Sic
dulce est è la mostra di Giovanni Gaggia per
Archi-tè Incontri Trasversali, tre cuori per anni sospesi nel tempo
hanno trovato il loro destino e nuova vita in Unus
papilio erat, mummificati e restituiti a noi
per ricordarci che il dolore, le separazioni e la morte sono sempre
esistiti, che fanno parte della vita, che la morte separa ma anche
riunisce ciò che è allontanato, ricuce legami e paradossalmente ci
restituisce alla vita. In questo luogo, raccolto come una cappella,
si evoca la sacralità della vita, dei legami affettivi, della
trasformazione da crisalide in farfalla e poi ancora in bozzolo. In
lingua egiziana mummia, sch, vuol dire anche dignità e nobiltà e
nell'imbalsamazione l'unico organo non rimosso era il cuore
perché sede dell'anima, Gaggia restituisce dignità e nobiltà
all'anima, la sola che può restituire sentimenti e amore. Il video
Ali squamose, 2009 è
la performance dell’artista, dove tre cuori di maiale sono aperti a
metà da tre uomini a indicare che ciascuno ha il cuore dolorante, a
turno aprono il proprio cuore che diventa farfalla con ali vischiose
e sanguinolente, i cuori sono asciugati dal sangue che è raccolto.
Ogni uomo dona il suo cuore a una donna che dondolandosi e cantando
la canzone “Ma che freddo fa” di Nada ricuce i cuori con filo
d'oro, d'argento e nero; il maschile “chiede” al femminile la
riparazione del proprio cuore.
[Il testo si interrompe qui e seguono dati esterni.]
(* ===== verification/QueuedAdmission.v ===== *)
(** * Admitting queued work

    [governance/task_admission.py] ([_action_scope], [_queued_scope], [_link])
    and the queued path of [governance/gateway.py] ([_queued_policy],
    [_admit_transaction] with a preparation, [_admit_queued_intent]).  The claim,
    the quota, the reservation, the consumed approval, the WORKING event and the
    link are one transaction of the tenant's store.  A tenant gateway always has
    one shared SQL store and an authority.  One admission reads the clock once. *)

From stdpp Require Import base list gmap strings.
From Stdlib Require Import ZArith Lia.
From S2P Require Import Prelude PyFloat Json Identity Authority Budget AuditLog Approvals PolicyRules OperationLedger Quotas Policy Protocols Gateway TaskLifecycle TaskIntents QueuedDestination QueuedStore QueuedPreparation.

#[local] Open Scope Z_scope.

Section admission.
Context `{AuditCodec} `{JsonText} `{Sha256} `{Ed25519} `{SealScheme} `{IntentCodec} `{QueuedCodec} `{HistoryCodec}.
Context (absolute : string → bool) (resolve_path : string → option string).
Context (parse_float : string → option float64) (float_repr : float64 → string).
Context (owner_json : string → string → string → string → string).
Context (cfg : tenant_config) (auth : authority) (e : env) (eng : engine) (dflt : Budget) (max_events : Z).

(** [_action_scope]. *)
Definition action_scope (ag a_src a_dst : string) (w : json) (c : float64) (target op : string) (b : Principal)
  : string :=
  sha256_hex (canonical_dumps (JObj
    [("agent_id", JStr ag); ("src", JStr a_src); ("dst", JStr a_dst); ("wire", w); ("cost", JFloat c);
     ("target_id", JStr target); ("operation_id", JStr op); ("authority", binding_json b)])).

(** The queued action's digest over the original one. *)
Definition scope_digest (owner i intent_sha original : string) : string :=
  sha256_hex (canonical_dumps (JObj
    [("domain", JStr "agentbridge.queued-action.v1"); ("owner_id", JStr owner); ("task_id", JStr i);
     ("intent_sha256", JStr intent_sha); ("original_action_sha256", JStr original)])).

Definition original_scope (a : queued_authority) (pl : queued_plan) : string :=
  action_scope (st_agent (qa_intent a)) (qp_src pl) (qp_dst pl) (qp_wire pl) (qp_cost pl) (qp_target_id pl)
    (qp_operation pl) (qa_principal a).

(** [_queued_scope]. *)
Definition queued_scope (a : queued_authority) (pl : queued_plan) : string :=
  scope_digest (qp_owner pl) (qp_task pl) (qp_intent_sha pl) (original_scope a pl).

Definition principal_actor (p : Principal) : string :=
  ("principal:v1:" +:+ canonical_dumps (binding_json p))%string.

Definition audit_task (who action a_src a_dst capab verdict why stamp : string) : M tenant_db unit :=
  _ ← zoom (AuditLog.Sql.record (AuditLog.mkEvent who action a_src a_dst capab verdict why fzero) stamp); mret tt.

Notation prepared a pl x := (assert_prepared absolute resolve_path parse_float float_repr cfg auth a pl (call_ids x) (clock x) (now x)).

(** The metadata [_link] writes. *)
Definition link_record (a : queued_authority) (pl : queued_plan) (scope tok : string) (t : TaskLifecycle)
    (approval : bool) (at_ : float64) : link_meta :=
  mkLinkMeta (tc_tenant cfg) (qp_owner pl) (qp_task pl) (qp_context pl) (st_agent (qa_intent a)) (qp_operation pl)
    (qp_intent_sha pl) scope (original_scope a pl) tok (sequence t) (state_value (state t)) (qp_target_id pl)
    (qp_target_sha pl) (qp_cost pl) approval (qp_limit pl) (qp_expires pl) at_.

(** [_link]. *)
Definition link_admission (a : queued_authority) (pl : queued_plan) (scope tok : string) (d : Decision) (x : drawn)
  : M tenant_db (link_meta * string) :=
  atomic (
    _ ← prepared a pl x;
    t ← zoom (transition max_events true (qp_owner pl) (qp_task pl) WORKING 0);
    '(m, sha) ← insert_link (link_record a pl scope tok t (approval_required d) (now x)) t;
    _ ← audit_task (principal_actor (qa_principal a)) "task.admit" (qp_src pl) (qp_dst pl) (qp_capability pl) "allow"
          ("admitted queued action sha256:" +:+ scope +:+ "; link sha256:" +:+ sha)%string (stamp x);
    s ← get;
    _ ← lift (assert_lifetime parse_float cfg auth a (now x) s);
    mret (m, sha)).

(** [_queued_policy]: the tenant needs an operator budget; an approval that was
    required at submission stays required. *)
Definition queued_policy (a : queued_authority) (pl : queued_plan) (scope : string) (x : drawn) : M tenant_db Decision :=
  _ ← prepared a pl x;
  s ← get;
  let ag := st_agent (qa_intent a) in
  if negb (bool_decide (is_Some (Manager.rows (g_bud (td_gov s)) !! ag)))
  then mret (deny "operator budget required for queued admission")
  else
    d ← zoom (Policy.authorize float_repr e eng (Some auth) dflt (now x) (clock x)
          (Policy.mkCall ag (qp_capability pl) (qp_cost pl) (Some (qp_src pl)) (Some (qp_dst pl)) (Some scope) None None
             (Some (qa_principal a)) (Some (qp_target_id pl))));
    r ← lift (retained (qa_intent a));
    if Policy.allowed d && approval_required_at_submission (prov r) && negb (approval_required d)
    then
      s ← get;
      if match Policy.sensitive eng with
         | Some _ => is_granted ag (qp_capability pl) (Some scope) (g_apr (td_gov s))
         | None => false
         end
      then mret (mkDecision true (reason d) false true)
      else mret (mkDecision false "original queued approval required" true false)
    else mret d.

(** [_admit_transaction] of a prepared intent. *)
Definition admit_queued_transaction (a : queued_authority) (pl : queued_plan) (scope : string) (x : drawn)
  : M tenant_db (link_meta * string) :=
  let ag := st_agent (qa_intent a) in
  let op := qp_operation pl in
  let p := Some (qa_principal a) in
  atomic (
    _ ← zoom (claim_operation (Some auth) x p ag op scope None
                (quota_hook owner_json (Some auth) x p ag op scope (qp_cost pl)));
    d ← queued_policy a pl scope x;
    _ ← ensure (allowed d) (AdmissionRejected (reason d) (needs_approval d));
    '(tok, why) ← zoom (Manager.reserve dflt ag (PFloat (qp_cost pl)) (now x) (token_uuid x));
    match tok with
    | None => raise (AdmissionRejected why false)
    | Some t =>
        _ ← zoom (authority_authorize (Some auth) (now x) p (qp_capability pl) (Some (qp_target_id pl)));
        _ ← attach_reservation ag op t;
        _ ← (if approval_required d then
               b ← zoom (consume_grant eng ag (qp_capability pl) (Some scope));
               ensure b (AdmissionRejected "approval grant already consumed" false)
             else mret tt);
        _ ← zoom (authority_authorize (Some auth) (now x) p (qp_capability pl) (Some (qp_target_id pl)));
        link_admission a pl scope t d x
    end).

(** A refused admission: its pending approval and denial are one transaction. *)
Definition refuse_queued (a : queued_authority) (pl : queued_plan) (scope why : string) (needs : bool) (x : drawn)
  : M tenant_db (link_meta * string) :=
  approval ← atomic (
    _ ← prepared a pl x;
    approval ← (if needs && bool_decide (is_Some (Policy.sensitive eng))
                then fun s =>
                  let '(req, t) := Approvals.request (approval_uuid x) (stamp x) (st_agent (qa_intent a))
                                     (qp_capability pl) (qp_cost pl) (Some scope) (g_apr (td_gov s)) in
                  (Ok (Some (Approvals.id req)), update t s)
                else mret None);
    _ ← audit_task (principal_actor (qa_principal a)) "task.admit" (qp_src pl) (qp_dst pl) (qp_capability pl) "deny"
          (why +:+ "; queued action sha256:" +:+ scope)%string (stamp x);
    mret approval);
  raise (GovernanceError why approval).

(** [_admit_queued_intent] of an open preparation. *)
Definition admit_prepared (a : queued_authority) (pl : queued_plan) (x : drawn) : M tenant_db (link_meta * string) :=
  _ ← prepared a pl x;
  let scope := queued_scope a pl in
  r ← catch (v ← admit_queued_transaction a pl scope x; mret (inr v))
        (fun err => match err with AdmissionRejected why needs => Some (mret (inl (why, needs))) | _ => None end);
  match r with
  | inr v => mret v
  | inl (why, needs) => refuse_queued a pl scope why needs x
  end.

(** [TenantKernel._admit_queued_intent]. *)
Definition admit_queued_intent (owner i sha : string) (x : drawn) : M tenant_db (link_meta * string) :=
  '(a, pl) ← prepare absolute resolve_path parse_float float_repr cfg auth owner i sha (call_ids x) (clock x) (now x);
  admit_prepared a pl x.
End admission.
Lemma acquire_steps {B} scope owner now (g : Z * float64 → B) :
  by_steps (v ← zoom (adapter_acquire dd scope owner now); mret (g v)).
Proof.
  apply by_steps_bind; [|intros v; by apply by_steps_reads]. intros [t q] ps cs. exists cs. unfold zoom.
  cbn [view update lens_w_dest w_dest w_tenant]. pose proof (q_acquire t q ps cs scope owner now) as Ha.
  destruct (adapter_acquire dd scope owner now q) as [o q']. by apply rtc_once.
Qed.

Lemma guarded_steps f r v : by_steps (guarded f r v).
Proof.
  assert (by_steps (zoom (status_of (f_owner f) (f_task f)))) as Hst by apply by_steps_zoom_reads, reads_status.
  unfold dispatch_guarded. apply by_steps_bind.
  { apply by_steps_quiet. unfold guard_admitted. quiet_tac. }
  intros a. apply by_steps_bind; [apply by_steps_quiet, quiet_checks|]. intros [[x pl] d].
  apply by_steps_bind; [apply by_steps_reads, reads_lift|]. intros _. destruct (_ <? _).
  - apply by_steps_bind; [|done]. apply by_steps_tenant. intros t q ps cs. apply rtc_once, q_reject.
  - apply by_steps_bind.
    + apply by_steps_catch; [apply acquire_steps|]. intros err k Hk. destruct err; simplify_eq. by apply by_steps_reads.
    + intros [[epoch expiry]|]; [|done]. apply by_steps_bind; [apply by_steps_reads, reads_lift|]. intros action.
      apply attempt_send_steps, recover_steps.
Qed.
(* ===== verification/QueuedExample.v ===== *)
(** * One queued task, end to end

    Concrete codecs for the queue's records, and a tenant in which an agent's
    task is accepted, admitted, dispatched and settled: the queue's operations
    run here by evaluation, and the run instantiates the queue's theorems. *)

From stdpp Require Import base list gmap sets strings countable.
From Stdlib Require Import ZArith Lia Ascii.
From S2P Require Import Prelude PyFloat Json Identity Authority AuthoritySpec Budget AuditLog AuditSpec Approvals PolicyRules OperationLedger Quotas Policy Protocols Gateway Evidence Fencing TaskLifecycle TaskSpec TaskIntents QueuedDestination QueuedDestinationSpec QueuedStore IntentSpec QueuedPreparation QueuedAdmission QueuedDispatch QueuedSpec.

#[local] Open Scope Z_scope.

(** ** Texts of fields *)

Definition bool_text (b : bool) : string := if b then "t" else "f".
Definition bool_of (s : string) : option bool := Some (bool_decide (s = "t")).

Lemma bool_of_text b : bool_of (bool_text b) = Some b.
Proof. by destruct b. Qed.

Definition list_text (l : list string) : string := marked_all l.
Definition list_of (s : string) : option (list string) := unmarked s EmptyString.

Lemma list_of_text l : list_of (list_text l) = Some l.
Proof. apply unmarked_all. Qed.

Definition opt_text (o : option string) : string := match o with None => "" | Some s => String "s" s end.
Definition opt_of (s : string) : option (option string) :=
  Some (match s with EmptyString => None | String _ s' => Some s' end).
(** The ingress has validated the members' types ([RouteBody]): [src] and [dst]
    are text, [target_id] and [operation_id] text or null. *)
Definition field_text (k : string) (m : list (string * json)) : outcome string :=
  match obj_get k JNull m with JStr s => Ok s | _ => Raise (KeyError k) end.

Definition optional_text (k : string) (m : list (string * json)) : outcome (option string) :=
  match obj_get k JNull m with JStr s => Ok (Some s) | JNull => Ok None | _ => Raise (TypeError k) end.

(** [resolve_target] of a named target, for the operator's configuration. *)
Definition resolve_target (su : tenant_setup) (target protocol capab ag : string) : outcome json :=
  if bool_decide (strip target = "") then Raise (SecurityConfigurationError "target_id must be a nonempty string")
  else match su_targets su !! target with
  | None => Raise (SecurityConfigurationError "target_id not registered by operator")
  | Some e =>
      _ ← guard_or (bool_decide (te_protocol e = protocol)) (SecurityConfigurationError "destination protocol mismatch");
      _ ← guard_or (negb (bool_decide (te_capabilities e = [])) && bool_decide (capab ∈ te_capabilities e))
                   (SecurityConfigurationError "capability not authorized for target");
      _ ← guard_or (negb (kc_prod kc) || match te_agents e with Some l => bool_decide (ag ∈ l) | None => false end)
                   (SecurityConfigurationError "agent not authorized for target");
      match te_target e with
      | inr generic => generic
      | inl _ => Raise (SecurityConfigurationError "unsupported target protocol/transport pair")
      end
  end.

(** The arguments of the gateway's [route_call]. *)
Definition route_arguments (p : Principal) (m : list (string * json)) (body nonce : string) (cost : float64) : outcome request :=
  a_src ← field_text "src" m;
  a_dst ← field_text "dst" m;
  target ← optional_text "target_id" m;
  op ← optional_text "operation_id" m;
  Ok (mkRequest (default "" (p_agent_id p)) a_src a_dst (obj_get "wire" JNull m) (PFloat cost) target op
        None None (Some body) (Some nonce) (Some p)).

(** [route]: the session's own checks at [now], then the gateway with the
    directory [d] it finds; [invoke] carries out the resolved target's call. *)
Definition route (now : float64) (e : env) (d : directory) (gen : ids) (s : session) (body nonce : string)
    (invoke : option json → json → outcome json) (cn : cancellation) (x0 x x' : drawn) : KM json :=
  let p := s_principal s in
  let ag := default "" (p_agent_id p) in
  _ ← runtime now s None;
  k ← get;
  _ ← lift (assert_request (kc_key kc) now p (Some body) (Some nonce) (k_dir k)).1;
  m ← lift (route_request (s_tenant s) body);
  '(dst, capab) ← lift (malformed false (
    dst ← field_text "dst" m;
    _ ← get_adapter (kc_registry kc) dst;
    src ← field_text "src" m;
    a ← get_adapter (kc_registry kc) src;
    c ← to_canonical_call a (gen_call gen) (obj_get "wire" JNull m);
    Ok (dst, Protocols.capability c)));
  target_id ← lift (optional_text "target_id" m);
  _ ← lift (Authority.authorize (kc_key kc) now p capab target_id (k_dir k)).1;
  su ← lift (setup_of (s_tenant s));
  cost ← lift (match su_costs su !! capab with
               | Some c => Ok c
               | None => Raise (AuthorityDenied "operator-owned tenant cost schedule missing")
               end);
  target ← lift (match target_id with
                 | None => Ok None
                 | Some t => Some <$> resolve_target su t dst capab ag
                 end);
  r ← lift (route_arguments p m body nonce cost);
  in_tenant (s_tenant s) (
    t ← get;
    rules ← lift (load_rules (tn_rules t));
    let eng := mkEngine true (Some rules) ∅ (Some (tn_sensitive t)) in
    zoom (T := gov)
      (route_call float_repr owner_json e eng (Some (mkAuthority (s_tenant s) d (kc_key kc))) (kc_budget kc) (kc_registry kc)
         true r (invoke target) cn x0 x x')).
End kernel.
La donna cuce, ricama, fa suture,
rammenda le ferite, ricuce le sofferenze e i legami affettivi, le
divisioni. Essa potrebbe essere una vecchia o una giovane madre o
ancora tutte le figure femminili che vogliamo, lei incarna il
femminile che può lenire e curare i dolori della vita. Ricuce gli
abbandoni, le separazioni, i lutti come dire che solo il femminile
può aiutare a ricomporre l'unità divisa trasformandola in altro
riunendo ciò che il dolore, la sofferenza ha ferito, tagliato,
strizzato e prosciugato. I nostri cuori possono essere inariditi,
senza che il sangue vivo e denso scorra e allora solo l'amore e il
canto dolce e frammentato possono ricreare legami mancanti. Gaggia
dopo la performance ha messo i cuori nel congelatore, li ha resi
marmo, duri, freddi sospesi e in attesa fino a dare loro, oggi, la
giusta sistemazione con sensibilità e pudore. La morte separa ma
anche unisce e ricuce, mani creative suturano le ferite del cuore
farfalla anima. Suoi fogli di cotone bianchi dove i cuori hanno
lasciato le loro impronte Gaggia ha disegnato oggetti appartenuti ai
passeggeri del DC-9 precipitato a Ustica nel 1980, con queste opere
l’anello si chiude e il suo lavoro è diventato un percorso dalla
morte alla vita attraverso il sangue. La mostra sarà visibile fino
al 12 luglio al Palazzo San Clemente Archispazio Biblioteca di
Scienze Tecnologiche Architettura Via Micheli 2 a Firenze.